══ DATA SUPPLIED ══

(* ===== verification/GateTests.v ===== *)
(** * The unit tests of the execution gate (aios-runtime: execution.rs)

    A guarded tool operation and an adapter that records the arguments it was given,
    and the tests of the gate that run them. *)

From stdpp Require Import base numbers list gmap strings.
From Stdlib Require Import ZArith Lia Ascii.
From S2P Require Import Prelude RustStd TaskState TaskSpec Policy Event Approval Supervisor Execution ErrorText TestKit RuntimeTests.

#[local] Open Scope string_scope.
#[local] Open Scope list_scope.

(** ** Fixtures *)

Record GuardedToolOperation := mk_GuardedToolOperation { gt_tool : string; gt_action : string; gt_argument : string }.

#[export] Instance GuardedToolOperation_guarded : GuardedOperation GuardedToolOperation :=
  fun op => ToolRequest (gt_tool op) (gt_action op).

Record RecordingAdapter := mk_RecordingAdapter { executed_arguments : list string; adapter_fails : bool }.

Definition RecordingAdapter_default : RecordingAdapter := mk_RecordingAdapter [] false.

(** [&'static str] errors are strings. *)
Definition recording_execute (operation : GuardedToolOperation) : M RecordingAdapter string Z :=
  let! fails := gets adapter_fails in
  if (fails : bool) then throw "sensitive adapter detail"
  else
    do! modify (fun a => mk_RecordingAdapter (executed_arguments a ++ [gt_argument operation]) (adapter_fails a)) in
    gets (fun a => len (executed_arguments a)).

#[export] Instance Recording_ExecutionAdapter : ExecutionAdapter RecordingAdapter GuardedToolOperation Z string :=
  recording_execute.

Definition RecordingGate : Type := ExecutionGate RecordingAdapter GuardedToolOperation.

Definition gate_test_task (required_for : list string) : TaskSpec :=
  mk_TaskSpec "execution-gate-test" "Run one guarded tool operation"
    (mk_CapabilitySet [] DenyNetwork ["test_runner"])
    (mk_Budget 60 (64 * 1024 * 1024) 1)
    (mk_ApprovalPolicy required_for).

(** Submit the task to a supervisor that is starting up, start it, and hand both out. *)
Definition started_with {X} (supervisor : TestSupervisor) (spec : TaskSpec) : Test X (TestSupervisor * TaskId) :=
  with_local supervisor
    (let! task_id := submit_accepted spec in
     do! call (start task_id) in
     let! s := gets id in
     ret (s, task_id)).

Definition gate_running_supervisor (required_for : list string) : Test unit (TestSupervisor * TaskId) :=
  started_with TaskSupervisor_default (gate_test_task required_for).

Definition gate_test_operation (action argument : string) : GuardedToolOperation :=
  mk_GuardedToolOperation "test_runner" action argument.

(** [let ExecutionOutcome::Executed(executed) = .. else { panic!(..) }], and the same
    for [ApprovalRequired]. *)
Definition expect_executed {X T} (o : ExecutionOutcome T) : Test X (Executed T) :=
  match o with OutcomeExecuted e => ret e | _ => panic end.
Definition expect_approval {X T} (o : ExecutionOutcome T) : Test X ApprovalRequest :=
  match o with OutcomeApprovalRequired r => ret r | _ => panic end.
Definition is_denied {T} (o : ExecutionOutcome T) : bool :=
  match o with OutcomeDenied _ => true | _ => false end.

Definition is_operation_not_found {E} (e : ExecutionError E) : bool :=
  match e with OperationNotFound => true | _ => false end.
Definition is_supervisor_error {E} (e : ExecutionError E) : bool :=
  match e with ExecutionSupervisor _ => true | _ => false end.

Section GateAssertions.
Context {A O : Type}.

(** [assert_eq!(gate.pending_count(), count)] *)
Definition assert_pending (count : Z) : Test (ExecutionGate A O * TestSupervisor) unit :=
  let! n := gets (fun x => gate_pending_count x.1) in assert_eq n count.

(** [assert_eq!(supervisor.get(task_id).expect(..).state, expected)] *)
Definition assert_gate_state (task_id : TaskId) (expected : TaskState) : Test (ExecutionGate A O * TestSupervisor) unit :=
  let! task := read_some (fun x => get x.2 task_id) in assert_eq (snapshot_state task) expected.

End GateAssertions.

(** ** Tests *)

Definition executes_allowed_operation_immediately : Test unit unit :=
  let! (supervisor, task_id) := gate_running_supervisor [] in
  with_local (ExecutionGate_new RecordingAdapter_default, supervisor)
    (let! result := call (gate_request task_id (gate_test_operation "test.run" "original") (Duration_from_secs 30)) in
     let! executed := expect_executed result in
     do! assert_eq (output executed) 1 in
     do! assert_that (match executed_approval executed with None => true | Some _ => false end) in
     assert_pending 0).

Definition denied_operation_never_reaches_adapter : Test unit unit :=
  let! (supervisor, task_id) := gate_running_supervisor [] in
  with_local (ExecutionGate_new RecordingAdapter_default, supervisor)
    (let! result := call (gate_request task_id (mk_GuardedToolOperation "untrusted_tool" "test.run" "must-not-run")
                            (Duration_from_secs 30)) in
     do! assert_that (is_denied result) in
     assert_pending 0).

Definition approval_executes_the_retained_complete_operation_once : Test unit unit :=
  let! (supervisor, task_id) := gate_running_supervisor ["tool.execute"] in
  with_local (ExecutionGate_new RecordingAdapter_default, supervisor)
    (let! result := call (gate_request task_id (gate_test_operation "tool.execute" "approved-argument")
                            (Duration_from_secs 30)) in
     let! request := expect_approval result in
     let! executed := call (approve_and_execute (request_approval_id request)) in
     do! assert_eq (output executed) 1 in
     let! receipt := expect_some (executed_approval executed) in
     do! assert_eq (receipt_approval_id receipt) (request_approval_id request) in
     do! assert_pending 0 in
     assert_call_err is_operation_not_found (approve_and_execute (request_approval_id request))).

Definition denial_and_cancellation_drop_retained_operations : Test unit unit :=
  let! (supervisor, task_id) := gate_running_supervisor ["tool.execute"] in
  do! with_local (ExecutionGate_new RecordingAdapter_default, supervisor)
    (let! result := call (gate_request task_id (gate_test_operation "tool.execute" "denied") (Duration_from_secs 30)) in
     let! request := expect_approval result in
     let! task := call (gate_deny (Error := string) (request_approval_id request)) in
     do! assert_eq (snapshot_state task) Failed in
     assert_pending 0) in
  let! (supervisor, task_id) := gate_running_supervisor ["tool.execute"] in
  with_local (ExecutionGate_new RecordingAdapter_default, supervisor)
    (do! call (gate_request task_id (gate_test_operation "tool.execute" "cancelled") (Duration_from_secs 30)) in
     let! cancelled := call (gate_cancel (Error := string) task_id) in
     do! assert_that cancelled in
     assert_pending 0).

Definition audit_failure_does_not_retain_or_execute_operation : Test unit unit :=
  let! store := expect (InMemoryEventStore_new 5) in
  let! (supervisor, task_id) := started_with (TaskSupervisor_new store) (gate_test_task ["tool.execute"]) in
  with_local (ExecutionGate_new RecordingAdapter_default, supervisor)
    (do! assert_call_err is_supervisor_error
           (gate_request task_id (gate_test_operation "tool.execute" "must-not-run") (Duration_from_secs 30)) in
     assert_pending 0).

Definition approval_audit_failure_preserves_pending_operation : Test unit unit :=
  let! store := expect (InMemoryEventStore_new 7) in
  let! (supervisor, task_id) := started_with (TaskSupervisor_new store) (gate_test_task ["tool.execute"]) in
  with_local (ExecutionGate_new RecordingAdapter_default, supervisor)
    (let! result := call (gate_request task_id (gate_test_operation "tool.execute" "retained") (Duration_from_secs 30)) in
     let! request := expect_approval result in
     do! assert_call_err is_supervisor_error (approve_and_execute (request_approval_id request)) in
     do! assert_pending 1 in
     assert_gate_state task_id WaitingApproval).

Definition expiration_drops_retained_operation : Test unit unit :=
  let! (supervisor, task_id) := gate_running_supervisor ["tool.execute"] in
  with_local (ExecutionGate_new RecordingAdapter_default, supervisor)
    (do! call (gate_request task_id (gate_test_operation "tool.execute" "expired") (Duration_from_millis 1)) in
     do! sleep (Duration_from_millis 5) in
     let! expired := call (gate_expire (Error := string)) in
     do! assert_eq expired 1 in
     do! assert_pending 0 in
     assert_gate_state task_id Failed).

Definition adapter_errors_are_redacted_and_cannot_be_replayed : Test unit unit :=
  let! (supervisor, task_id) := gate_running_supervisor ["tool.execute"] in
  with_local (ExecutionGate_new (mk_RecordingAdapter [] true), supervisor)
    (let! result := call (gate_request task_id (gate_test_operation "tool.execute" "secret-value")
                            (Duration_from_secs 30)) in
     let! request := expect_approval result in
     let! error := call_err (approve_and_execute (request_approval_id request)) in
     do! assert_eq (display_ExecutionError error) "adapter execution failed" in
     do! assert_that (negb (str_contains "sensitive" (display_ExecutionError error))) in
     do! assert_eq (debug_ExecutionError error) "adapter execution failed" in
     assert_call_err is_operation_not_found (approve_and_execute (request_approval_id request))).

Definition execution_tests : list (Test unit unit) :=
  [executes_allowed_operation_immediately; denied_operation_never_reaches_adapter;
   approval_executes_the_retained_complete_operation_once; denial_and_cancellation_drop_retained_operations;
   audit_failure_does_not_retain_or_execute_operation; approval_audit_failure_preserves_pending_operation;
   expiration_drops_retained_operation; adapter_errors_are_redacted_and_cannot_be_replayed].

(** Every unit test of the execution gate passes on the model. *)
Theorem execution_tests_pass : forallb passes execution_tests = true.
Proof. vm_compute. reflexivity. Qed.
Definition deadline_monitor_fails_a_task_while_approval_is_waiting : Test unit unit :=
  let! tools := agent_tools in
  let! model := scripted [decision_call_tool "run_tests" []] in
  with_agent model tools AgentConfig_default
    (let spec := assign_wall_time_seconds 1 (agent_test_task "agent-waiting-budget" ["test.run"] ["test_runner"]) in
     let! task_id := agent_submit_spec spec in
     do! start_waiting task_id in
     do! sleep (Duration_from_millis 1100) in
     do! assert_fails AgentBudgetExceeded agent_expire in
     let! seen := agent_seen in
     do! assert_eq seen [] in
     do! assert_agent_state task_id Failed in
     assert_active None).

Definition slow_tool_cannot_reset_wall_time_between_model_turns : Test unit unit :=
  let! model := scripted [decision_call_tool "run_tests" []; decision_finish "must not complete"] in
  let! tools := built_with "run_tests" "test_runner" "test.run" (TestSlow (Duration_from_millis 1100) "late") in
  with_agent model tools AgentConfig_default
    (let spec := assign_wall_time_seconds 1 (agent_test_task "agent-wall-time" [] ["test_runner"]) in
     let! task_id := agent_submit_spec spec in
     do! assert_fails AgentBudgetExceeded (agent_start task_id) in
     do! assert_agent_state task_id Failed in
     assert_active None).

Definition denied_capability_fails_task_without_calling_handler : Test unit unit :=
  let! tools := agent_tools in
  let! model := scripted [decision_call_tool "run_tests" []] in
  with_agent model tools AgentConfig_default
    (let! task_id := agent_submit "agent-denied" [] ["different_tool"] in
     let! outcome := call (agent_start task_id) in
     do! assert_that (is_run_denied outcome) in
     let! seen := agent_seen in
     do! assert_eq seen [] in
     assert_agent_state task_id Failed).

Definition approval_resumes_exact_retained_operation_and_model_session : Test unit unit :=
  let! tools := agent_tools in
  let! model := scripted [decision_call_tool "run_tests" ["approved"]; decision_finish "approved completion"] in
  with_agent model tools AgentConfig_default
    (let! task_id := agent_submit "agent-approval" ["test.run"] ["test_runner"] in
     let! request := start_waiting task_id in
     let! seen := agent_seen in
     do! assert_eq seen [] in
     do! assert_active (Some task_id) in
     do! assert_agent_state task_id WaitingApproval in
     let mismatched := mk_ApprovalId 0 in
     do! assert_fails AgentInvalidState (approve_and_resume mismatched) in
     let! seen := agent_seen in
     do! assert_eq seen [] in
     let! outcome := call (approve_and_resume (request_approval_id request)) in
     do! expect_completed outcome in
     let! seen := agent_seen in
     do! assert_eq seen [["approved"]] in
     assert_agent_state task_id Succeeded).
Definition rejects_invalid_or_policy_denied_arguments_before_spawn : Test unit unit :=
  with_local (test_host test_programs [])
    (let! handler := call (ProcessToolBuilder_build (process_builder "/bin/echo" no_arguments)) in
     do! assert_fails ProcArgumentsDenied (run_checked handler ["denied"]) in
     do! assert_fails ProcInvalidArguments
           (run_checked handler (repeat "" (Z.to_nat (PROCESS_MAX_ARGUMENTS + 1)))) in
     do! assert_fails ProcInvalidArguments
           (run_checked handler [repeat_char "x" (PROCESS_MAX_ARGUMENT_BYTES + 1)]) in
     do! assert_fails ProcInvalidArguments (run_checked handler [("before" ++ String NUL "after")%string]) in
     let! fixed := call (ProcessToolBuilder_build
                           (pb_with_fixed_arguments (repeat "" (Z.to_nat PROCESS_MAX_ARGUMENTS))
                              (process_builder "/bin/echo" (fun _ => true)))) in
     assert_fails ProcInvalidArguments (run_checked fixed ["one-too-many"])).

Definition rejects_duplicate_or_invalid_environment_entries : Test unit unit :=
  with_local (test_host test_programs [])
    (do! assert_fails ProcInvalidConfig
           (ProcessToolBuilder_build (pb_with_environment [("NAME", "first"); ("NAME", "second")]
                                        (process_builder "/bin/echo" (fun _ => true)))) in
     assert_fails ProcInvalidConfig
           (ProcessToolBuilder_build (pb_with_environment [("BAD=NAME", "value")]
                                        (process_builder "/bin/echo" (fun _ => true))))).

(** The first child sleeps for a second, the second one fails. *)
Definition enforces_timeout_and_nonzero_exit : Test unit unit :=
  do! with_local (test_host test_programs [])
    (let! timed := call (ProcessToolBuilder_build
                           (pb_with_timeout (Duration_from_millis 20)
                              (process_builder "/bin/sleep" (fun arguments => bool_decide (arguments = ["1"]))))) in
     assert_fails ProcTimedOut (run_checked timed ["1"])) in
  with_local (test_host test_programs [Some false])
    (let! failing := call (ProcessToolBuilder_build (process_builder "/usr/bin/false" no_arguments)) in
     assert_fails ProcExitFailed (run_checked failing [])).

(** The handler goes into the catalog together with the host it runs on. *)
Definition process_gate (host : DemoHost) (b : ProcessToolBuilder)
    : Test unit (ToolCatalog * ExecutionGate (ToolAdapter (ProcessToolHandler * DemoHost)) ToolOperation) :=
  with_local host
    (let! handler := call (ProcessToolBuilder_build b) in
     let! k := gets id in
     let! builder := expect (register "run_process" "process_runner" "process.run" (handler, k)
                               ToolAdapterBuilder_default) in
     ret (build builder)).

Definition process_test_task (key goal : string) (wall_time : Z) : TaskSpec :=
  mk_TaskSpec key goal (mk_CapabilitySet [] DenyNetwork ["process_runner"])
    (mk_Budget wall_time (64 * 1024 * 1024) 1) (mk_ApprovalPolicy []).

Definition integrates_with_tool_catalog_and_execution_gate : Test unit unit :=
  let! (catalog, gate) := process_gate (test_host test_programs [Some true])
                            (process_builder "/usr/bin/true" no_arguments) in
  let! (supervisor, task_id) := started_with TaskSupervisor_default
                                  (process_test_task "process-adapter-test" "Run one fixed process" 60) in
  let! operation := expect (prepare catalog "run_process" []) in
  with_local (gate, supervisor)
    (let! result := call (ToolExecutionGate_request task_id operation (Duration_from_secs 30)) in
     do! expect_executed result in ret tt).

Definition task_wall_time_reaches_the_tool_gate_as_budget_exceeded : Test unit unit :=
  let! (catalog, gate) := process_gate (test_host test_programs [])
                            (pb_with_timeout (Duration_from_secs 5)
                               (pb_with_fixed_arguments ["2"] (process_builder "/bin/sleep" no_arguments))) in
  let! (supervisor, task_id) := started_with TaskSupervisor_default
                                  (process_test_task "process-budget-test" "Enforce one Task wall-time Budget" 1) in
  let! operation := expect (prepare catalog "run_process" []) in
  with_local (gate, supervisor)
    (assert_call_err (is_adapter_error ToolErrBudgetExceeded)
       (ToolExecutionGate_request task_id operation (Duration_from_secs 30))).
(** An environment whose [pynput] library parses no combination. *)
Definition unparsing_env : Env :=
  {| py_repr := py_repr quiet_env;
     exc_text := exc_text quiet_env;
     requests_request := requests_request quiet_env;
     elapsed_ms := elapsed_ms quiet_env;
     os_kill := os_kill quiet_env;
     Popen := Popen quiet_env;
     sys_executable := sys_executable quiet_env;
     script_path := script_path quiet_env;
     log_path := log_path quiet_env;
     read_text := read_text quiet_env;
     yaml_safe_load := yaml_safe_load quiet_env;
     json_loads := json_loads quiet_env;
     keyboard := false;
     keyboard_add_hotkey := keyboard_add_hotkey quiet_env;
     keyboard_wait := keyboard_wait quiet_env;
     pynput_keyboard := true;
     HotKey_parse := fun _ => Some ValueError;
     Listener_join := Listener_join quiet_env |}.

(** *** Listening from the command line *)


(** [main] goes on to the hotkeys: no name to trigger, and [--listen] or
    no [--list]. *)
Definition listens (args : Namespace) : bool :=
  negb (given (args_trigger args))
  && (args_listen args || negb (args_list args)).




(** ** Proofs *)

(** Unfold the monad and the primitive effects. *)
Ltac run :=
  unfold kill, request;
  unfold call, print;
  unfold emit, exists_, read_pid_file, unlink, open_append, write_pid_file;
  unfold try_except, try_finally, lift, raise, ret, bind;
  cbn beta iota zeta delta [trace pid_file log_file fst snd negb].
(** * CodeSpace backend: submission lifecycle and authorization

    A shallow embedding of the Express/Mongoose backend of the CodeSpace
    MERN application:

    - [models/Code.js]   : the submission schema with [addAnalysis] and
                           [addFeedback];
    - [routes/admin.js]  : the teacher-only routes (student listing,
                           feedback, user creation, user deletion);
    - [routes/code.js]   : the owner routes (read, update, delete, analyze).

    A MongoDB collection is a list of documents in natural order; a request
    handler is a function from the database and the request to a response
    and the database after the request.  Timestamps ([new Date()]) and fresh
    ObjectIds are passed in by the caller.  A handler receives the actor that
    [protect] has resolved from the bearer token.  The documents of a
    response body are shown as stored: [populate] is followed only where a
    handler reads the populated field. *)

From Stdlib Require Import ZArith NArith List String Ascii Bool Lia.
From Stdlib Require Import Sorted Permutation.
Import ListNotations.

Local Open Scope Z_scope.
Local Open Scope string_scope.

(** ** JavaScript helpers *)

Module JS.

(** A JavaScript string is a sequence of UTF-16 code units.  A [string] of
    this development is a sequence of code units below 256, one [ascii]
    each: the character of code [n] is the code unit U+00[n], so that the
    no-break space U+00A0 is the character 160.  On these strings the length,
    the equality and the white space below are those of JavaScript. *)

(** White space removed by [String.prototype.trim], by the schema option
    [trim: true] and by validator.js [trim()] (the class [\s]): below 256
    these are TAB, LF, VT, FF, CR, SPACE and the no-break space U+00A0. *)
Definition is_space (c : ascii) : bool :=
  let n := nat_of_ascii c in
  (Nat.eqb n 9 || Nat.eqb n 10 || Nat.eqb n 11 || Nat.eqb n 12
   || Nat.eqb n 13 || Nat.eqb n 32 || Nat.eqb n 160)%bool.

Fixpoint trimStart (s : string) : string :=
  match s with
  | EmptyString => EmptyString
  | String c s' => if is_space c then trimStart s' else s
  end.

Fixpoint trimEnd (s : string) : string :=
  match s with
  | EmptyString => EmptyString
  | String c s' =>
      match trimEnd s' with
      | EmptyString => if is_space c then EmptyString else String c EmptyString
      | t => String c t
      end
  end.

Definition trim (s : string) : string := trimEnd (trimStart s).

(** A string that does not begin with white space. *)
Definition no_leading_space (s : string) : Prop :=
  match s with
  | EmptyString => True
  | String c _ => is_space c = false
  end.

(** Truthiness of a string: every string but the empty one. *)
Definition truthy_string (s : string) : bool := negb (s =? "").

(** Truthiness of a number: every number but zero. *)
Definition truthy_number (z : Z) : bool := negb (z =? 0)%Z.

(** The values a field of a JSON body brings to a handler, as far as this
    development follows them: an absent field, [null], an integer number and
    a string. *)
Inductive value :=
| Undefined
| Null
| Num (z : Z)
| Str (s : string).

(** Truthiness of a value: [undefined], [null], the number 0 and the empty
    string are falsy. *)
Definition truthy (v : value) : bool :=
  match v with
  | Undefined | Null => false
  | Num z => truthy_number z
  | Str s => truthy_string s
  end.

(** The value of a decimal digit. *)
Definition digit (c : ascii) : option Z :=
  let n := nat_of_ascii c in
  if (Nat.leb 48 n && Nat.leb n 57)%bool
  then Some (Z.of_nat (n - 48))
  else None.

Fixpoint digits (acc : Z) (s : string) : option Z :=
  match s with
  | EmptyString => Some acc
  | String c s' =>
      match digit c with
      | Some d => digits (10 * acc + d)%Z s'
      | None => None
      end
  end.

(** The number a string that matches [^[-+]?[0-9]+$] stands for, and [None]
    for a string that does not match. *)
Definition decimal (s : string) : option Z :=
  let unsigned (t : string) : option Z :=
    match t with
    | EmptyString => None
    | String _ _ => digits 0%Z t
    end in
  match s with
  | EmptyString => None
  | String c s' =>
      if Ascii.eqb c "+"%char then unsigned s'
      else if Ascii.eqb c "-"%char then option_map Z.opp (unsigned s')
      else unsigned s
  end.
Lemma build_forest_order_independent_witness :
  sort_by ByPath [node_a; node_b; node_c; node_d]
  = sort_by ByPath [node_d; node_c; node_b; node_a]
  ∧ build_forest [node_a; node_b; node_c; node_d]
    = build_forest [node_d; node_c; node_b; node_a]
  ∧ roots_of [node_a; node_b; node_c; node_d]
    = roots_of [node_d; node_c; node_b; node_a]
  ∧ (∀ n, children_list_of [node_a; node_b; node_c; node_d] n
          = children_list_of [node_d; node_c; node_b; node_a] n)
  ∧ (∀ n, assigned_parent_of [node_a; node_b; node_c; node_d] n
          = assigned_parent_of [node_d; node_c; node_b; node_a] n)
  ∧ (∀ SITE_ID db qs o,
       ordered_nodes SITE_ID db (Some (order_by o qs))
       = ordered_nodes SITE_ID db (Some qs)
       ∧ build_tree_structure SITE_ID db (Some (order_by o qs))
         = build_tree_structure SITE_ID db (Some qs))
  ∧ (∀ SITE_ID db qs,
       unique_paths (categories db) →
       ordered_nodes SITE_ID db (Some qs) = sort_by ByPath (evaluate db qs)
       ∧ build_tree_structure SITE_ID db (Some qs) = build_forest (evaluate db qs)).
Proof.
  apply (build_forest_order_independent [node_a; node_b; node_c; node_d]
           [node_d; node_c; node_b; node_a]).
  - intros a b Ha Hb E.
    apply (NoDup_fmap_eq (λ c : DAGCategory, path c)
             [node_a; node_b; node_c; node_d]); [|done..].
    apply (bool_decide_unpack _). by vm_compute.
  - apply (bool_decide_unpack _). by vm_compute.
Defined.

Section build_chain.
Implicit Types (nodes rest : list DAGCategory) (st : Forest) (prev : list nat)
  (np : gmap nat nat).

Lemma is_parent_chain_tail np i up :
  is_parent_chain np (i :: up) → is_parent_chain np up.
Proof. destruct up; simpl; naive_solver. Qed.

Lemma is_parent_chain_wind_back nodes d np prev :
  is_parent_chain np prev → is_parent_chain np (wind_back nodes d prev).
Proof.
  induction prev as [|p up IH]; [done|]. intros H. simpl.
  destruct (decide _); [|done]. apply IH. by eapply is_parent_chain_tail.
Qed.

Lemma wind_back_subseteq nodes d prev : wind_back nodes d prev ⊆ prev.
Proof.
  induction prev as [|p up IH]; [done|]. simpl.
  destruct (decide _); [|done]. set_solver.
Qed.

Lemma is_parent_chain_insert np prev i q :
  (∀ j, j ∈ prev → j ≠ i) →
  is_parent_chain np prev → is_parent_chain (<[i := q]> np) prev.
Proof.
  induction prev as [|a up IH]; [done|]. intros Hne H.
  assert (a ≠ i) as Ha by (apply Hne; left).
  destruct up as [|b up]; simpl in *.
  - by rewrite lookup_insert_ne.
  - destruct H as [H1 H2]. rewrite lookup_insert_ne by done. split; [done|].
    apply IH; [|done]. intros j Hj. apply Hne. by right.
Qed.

═══

## TASK GOAL
When the line containing "(∀ j, j ∈ prev → j ≠ i) →" is found in the records above, restate it and every later line word for word through the last one, and nothing more.

## SOLVED EXERCISE
  (∀ j, j ∈ prev → j ≠ i) →
  is_parent_chain np prev → is_parent_chain (<[i := q]> np) prev.
Proof.
  induction prev as [|a up IH]; [done|]. intros Hne H.
  assert (a ≠ i) as Ha by (apply Hne; left).
  destruct up as [|b up]; simpl in *.
  - by rewrite lookup_insert_ne.
  - destruct H as [H1 H2]. rewrite lookup_insert_ne by done. split; [done|].
    apply IH; [|done]. intros j Hj. apply Hne. by right.
Qed.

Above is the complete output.